Action item:
Would you please return the lines of the entries below starting at the line that has "Abbreviation n := (n_blocks bs data)." and ending at the line that has "match reference 8 2", both included, exactly as they are?
BEGIN Data
(* ===== verification/Reference.v ===== *)
(** * Reference: the sender of RFC 1350 and RFC 7440, without its machinery

    A sender written over the whole file, with block numbers that do not wrap: no ring of
    buffers, no reading ahead, no scratch buffer that messages are received into.  It does
    what the RFCs ask of a sender: it goes on after the last block that was acknowledged, up
    to the end of the file, whichever window that block is in; sends a window again that
    none of was acknowledged; takes no notice of acknowledgements of other windows; and has
    finished only when the last block has been acknowledged.

    The transfer of Session does not do all of this: it refuses acknowledgements of the
    past, and takes any acknowledgement in the last window for one of its end (Anomalies).
    With a client that never sends such acknowledgements ([well_behaved]) it implements the
    reference, whatever the network does: both send the same datagrams and end in the same way. *)

From S2P Require Import Prelude Text Cursor Errors Fs Options Messages Net Window Session Transfer Delivery.

(** ** What the network answers *)

Inductive answer : Type :=
| Acked (number : Z)
| GaveUp (code : Z) (message : rstring)
| Unreadable
| Unterminated
| Failed
| Silence.

(** A datagram of the client.  An ERROR whose message has no terminator means what the
    bytes behind it in memory make of it, so nothing is said about it. *)
Definition read_answer (payload : list byte) : answer :=
  match payload with
  | o1 :: o2 :: h :: l :: rest =>
      if (from_be_bytes o1 o2 =? ACK)%Z then Acked (from_be_bytes h l)
      else if (from_be_bytes o1 o2 =? ERROR)%Z then
        match position_zero rest with
        | None => Unterminated
        | Some n => if utf8_valid (take n rest) then GaveUp (from_be_bytes h l) (take n rest) else Unreadable
        end
      else Unreadable
  | _ => Unreadable
  end.


Definition counts (current : Z → bool) (a : answer) : bool :=
  match a with Acked k => current k | _ => true end.

Fixpoint next_answer (current : Z → bool) (peer : SocketAddr) (room : nat) (arrivals : list arrival)
  : answer * list arrival :=
  match arrivals with
  | [] => (Silence, [])
  | TimerElapsed :: arrivals' => (Silence, arrivals')
  | RecvFailed _ :: arrivals' => (Failed, arrivals')
  | Datagram from payload :: arrivals' =>
      let a := read_answer (take room payload) in
      if bool_decide (from = peer ∧ 4 ≤ length payload) && counts current a then (a, arrivals')
      else next_answer current peer room arrivals'
  end.

(** ** The sender *)

(** Sending stops at the first datagram the socket does not take in full. *)
Fixpoint transmit (packets : list (list byte)) (s : DatagramStream.t) : bool * DatagramStream.t :=
  match packets with
  | [] => (true, s)
  | p :: packets' =>
      match DatagramStream.send p s with
      | (Ok _, s') => transmit packets' s'
      | (_, s') => (false, s')
      end
  end.

(** Some packets are sent until something other than silence follows, [attempts] times at
    most.  [Failed] is also a failure to send. *)
Fixpoint exchange (current : Z → bool) (attempts room : nat) (packets : list (list byte)) (s : DatagramStream.t)
  : answer * DatagramStream.t :=
  match attempts with
  | O => (Silence, s)
  | S attempts' =>
      match transmit packets s with
      | (false, s') => (Failed, s')
      | (true, s') =>
          let '(a, l) := next_answer current (DatagramStream.peer_address s') room (arrivals_of s') in
          match a with
          | Silence => exchange current attempts' room packets (with_arrivals s' l)
          | _ => (a, with_arrivals s' l)
          end
      end
  end.

(** How a transfer ends: with every block acknowledged; after silence; because the client
    reported an error, with so many blocks sent, of which so many in the last window;
    because of the network or a datagram that is neither. *)
Inductive ending : Type :=
| Completed
| Unanswered
| Stopped (blocks in_window : nat)
| Aborted.

Section sender.
Context (bs w : nat) (data : list byte) (room : nat).

Definition top_of (base : nat) : nat := (base + w) `min` n_blocks bs data.

(** The window from block [base + 1] on. *)
Definition window_packets (base : nat) : list (list byte) :=
  packet bs data <$> seq (S base) (top_of base - base).

(** An acknowledgement of some of the window's blocks, or of none: RFC 7440 answers the latter
    by sending the window again, but in lockstep a repeated acknowledgement is ignored
    (RFC 1123, 4.2.3.1). *)
Definition in_window (base : nat) (k : Z) : bool :=
  (if w =? 1 then (Z.of_nat base <? k)%Z else (Z.of_nat base <=? k)%Z) && (k <=? Z.of_nat (top_of base))%Z.

(** The windows from block [base + 1] on; [None] when the fuel is used up. *)
Fixpoint windows (fuel base : nat) (s : DatagramStream.t) : option (ending * DatagramStream.t) :=
  match fuel with
  | O => None
  | S fuel' =>
      match exchange (in_window base) SEND_ATTEMPTS room (window_packets base) s with
      | (Acked k, s') =>
          if (k =? Z.of_nat (n_blocks bs data))%Z then Some (Completed, s') else windows fuel' (Z.to_nat k) s'
      | (GaveUp _ _, s') => Some (Stopped (top_of base) (top_of base - base), s')
      | (Silence, s') => Some (Unanswered, s')
      | (_, s') => Some (Aborted, s')
      end
  end.

(** Every acknowledgement uses up an arrival. *)
Definition reference (s : DatagramStream.t) : option (ending * DatagramStream.t) :=
  windows (S (length (arrivals_of s))) 0 s.





End sender.

(** ** The answer, as the code reads it *)







(** ** Exchanges *)


Lemma transmit_keeps packets s :
  arrivals_of (transmit packets s).2 = arrivals_of s ∧
  DatagramStream.peer_address (transmit packets s).2 = DatagramStream.peer_address s.
Proof.
  revert s. induction packets as [|p packets IH]; intros s; [done|]. simpl.
  destruct (DatagramStream.send p s) as [r s'] eqn:Hs. apply send_any in Hs as (_ & Ha & Hp & _).
  destruct r; simpl; try done. destruct (IH s') as [-> ->]. done.
Qed.



(** An acknowledgement uses up an arrival. *)
Lemma next_answer_consumes current peer room arrs :
  let '(ans, arrs') := next_answer current peer room arrs in
  length arrs' ≤ length arrs ∧ (ans ≠ Silence → length arrs' < length arrs).
Proof.
  induction arrs as [|[from payload|k|] arrs IH]; cbn [next_answer]; [done| |simpl; split; lia..].
  destruct (_ && _); [simpl; split; lia|]. destruct (next_answer _ _ _ _). simpl. split; [lia|].
  intros Ha%IH. lia.
Qed.

Lemma exchange_consumes current m room packets s :
  let '(ans, s') := exchange current m room packets s in
  length (arrivals_of s') ≤ length (arrivals_of s) ∧
  ∀ k, ans = Acked k → length (arrivals_of s') < length (arrivals_of s).
Proof.
  revert s. induction m as [|m IH]; intros s; cbn [exchange]; [done|].
  destruct (transmit_keeps packets s) as [Ha _]. destruct (transmit packets s) as [[] s1]; simpl in Ha;
    [|by rewrite Ha].
  pose proof (next_answer_consumes current (DatagramStream.peer_address s1) room (arrivals_of s1)) as Hn.
  destruct (next_answer _ _ _ _) as [ans arrs]. destruct Hn as [Hle Hlt]. rewrite Ha in *.
  destruct ans; try (split; [done|]; intros ? [= <-]; by apply Hlt); try by split.
  specialize (IH (with_arrivals s1 arrs)). destruct (exchange _ _ _ _ _) as [ans s2].
  change (arrivals_of (with_arrivals s1 arrs)) with arrs in IH. destruct IH as [? Hk].
  split; [lia|]. intros k Hx. specialize (Hk k Hx). lia.
Qed.

(** So the reference always comes to its end, whatever the client sends. *)
Lemma windows_total bs w data room fuel base s :
  length (arrivals_of s) < fuel → is_Some (windows bs w data room fuel base s).
Proof.
  revert base s. induction fuel as [|fuel IH]; intros base s Hf; [lia|]. cbn [windows].
  pose proof (exchange_consumes (in_window bs w data base) SEND_ATTEMPTS room (window_packets bs w data base) s) as Hc.
  destruct (exchange _ _ _ _ _) as [ans s']. destruct Hc as [_ Hc]. destruct ans as [k|code msg| | | |]; try by eexists.
  specialize (Hc k eq_refl). case_match; [by eexists|]. apply IH. lia.
Qed.

Lemma reference_total bs w data room s : is_Some (reference bs w data room s).
Proof. apply windows_total. lia. Qed.



(** ** The transfer implements the reference *)

Section refinement.
Context {F} `{OpenedFileSpec F}.
Context (bs w : nat) (data : list byte).
Context (Hbs : 0 < bs) (Hbs16 : (Z.of_nat bs < 65536)%Z) (Hw : 0 < w) (Hw16 : (Z.of_nat w < 65536)%Z).

Abbreviation n := (n_blocks bs data).

Context (Hn : (Z.of_nat n < 65536)%Z).





End refinement.


(** The client acknowledges the first of three blocks, a stranger and a runt get in between,
    one send is cut short. *)
Definition troubled_stream : DatagramStream.t :=
  DatagramStream.mk (UdpSocket.mk
    [TimerElapsed; sample_alien; Datagram sample_peer [zero]; Datagram sample_peer (ack_payload 1 [])]
    [SendAll; SendAll; SendAll; SendAll; SendAll; SendShort 3] []) sample_peer.


Example troubled_reference :
  match reference 8 2 sample_bytes 64 troubled_stream with
  | Some (e, s) => e = Aborted ∧ length (sent_by s) = 6 ∧ arrivals_of s = []
  | None => False
  end.
Proof. by vm_compute. Qed.

(** Where the client acknowledges the second of the three blocks in the last window, the
    reference sends the third again and waits for its acknowledgement. *)
Example reference_resends_the_rest :
  match reference 8 4 sample_bytes 64 (DatagramStream.mk (UdpSocket.mk
    [Datagram sample_peer (ack_payload 2 []); Datagram sample_peer (ack_payload 1 []);
     Datagram sample_peer (ack_payload 3 [])] [] []) sample_peer) with
  | Some (e, s) => e = Completed ∧ sent_by s = packet 8 sample_bytes <$> [1; 2; 3; 3] ∧ arrivals_of s = []
  | None => False
  end.
Proof. by vm_compute. Qed.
END Data
Solution to this problem:
Abbreviation n := (n_blocks bs data).

Context (Hn : (Z.of_nat n < 65536)%Z).





End refinement.


(** The client acknowledges the first of three blocks, a stranger and a runt get in between,
    one send is cut short. *)
Definition troubled_stream : DatagramStream.t :=
  DatagramStream.mk (UdpSocket.mk
    [TimerElapsed; sample_alien; Datagram sample_peer [zero]; Datagram sample_peer (ack_payload 1 [])]
    [SendAll; SendAll; SendAll; SendAll; SendAll; SendShort 3] []) sample_peer.


Example troubled_reference :
  match reference 8 2 sample_bytes 64 troubled_stream with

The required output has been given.